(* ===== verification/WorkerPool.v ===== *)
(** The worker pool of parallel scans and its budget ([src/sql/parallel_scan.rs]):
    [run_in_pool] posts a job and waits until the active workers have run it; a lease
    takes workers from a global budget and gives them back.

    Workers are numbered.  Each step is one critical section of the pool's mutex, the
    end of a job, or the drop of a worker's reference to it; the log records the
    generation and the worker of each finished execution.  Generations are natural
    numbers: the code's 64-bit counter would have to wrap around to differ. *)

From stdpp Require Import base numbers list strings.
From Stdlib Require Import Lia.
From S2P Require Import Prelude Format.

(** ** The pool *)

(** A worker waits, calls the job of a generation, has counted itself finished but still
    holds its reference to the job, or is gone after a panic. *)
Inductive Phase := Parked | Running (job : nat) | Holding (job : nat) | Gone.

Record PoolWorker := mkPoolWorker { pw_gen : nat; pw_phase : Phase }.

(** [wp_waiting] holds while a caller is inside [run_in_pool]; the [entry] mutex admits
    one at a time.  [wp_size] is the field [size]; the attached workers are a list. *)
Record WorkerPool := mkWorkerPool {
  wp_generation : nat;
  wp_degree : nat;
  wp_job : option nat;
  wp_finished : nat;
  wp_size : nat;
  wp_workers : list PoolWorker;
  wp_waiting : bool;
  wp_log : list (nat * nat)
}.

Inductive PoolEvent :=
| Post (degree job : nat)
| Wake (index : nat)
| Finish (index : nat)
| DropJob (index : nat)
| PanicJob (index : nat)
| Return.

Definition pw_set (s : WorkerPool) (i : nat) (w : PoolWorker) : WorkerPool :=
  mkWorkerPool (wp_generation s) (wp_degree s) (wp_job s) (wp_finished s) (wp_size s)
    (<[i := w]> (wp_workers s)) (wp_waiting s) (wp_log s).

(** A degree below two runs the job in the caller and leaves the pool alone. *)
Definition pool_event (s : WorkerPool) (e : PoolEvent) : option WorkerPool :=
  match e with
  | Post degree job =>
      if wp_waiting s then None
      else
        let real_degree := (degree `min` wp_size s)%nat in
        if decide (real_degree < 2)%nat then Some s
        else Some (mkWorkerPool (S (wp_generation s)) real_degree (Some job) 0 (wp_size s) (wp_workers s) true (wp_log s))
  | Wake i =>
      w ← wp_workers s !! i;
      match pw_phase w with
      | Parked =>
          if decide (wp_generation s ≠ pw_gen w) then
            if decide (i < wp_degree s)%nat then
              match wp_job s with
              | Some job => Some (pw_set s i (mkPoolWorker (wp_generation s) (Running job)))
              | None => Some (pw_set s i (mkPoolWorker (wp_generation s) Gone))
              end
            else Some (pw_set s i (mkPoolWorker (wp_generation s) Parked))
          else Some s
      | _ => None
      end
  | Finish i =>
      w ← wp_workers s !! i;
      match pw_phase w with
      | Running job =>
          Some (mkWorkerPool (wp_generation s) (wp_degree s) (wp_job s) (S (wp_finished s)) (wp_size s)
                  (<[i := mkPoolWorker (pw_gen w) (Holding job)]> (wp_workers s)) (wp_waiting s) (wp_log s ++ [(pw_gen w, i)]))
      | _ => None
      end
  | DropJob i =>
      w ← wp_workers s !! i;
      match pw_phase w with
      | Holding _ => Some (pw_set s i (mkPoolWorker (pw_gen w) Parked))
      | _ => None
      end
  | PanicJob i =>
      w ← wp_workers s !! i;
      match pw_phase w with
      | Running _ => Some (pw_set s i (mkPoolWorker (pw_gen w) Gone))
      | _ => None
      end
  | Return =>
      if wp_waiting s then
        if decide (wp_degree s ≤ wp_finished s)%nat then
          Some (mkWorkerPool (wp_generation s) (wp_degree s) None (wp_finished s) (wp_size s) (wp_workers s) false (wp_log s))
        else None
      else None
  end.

--*--

Taking the material above, say how many lines have "Inductive" in them, and give no other output.

2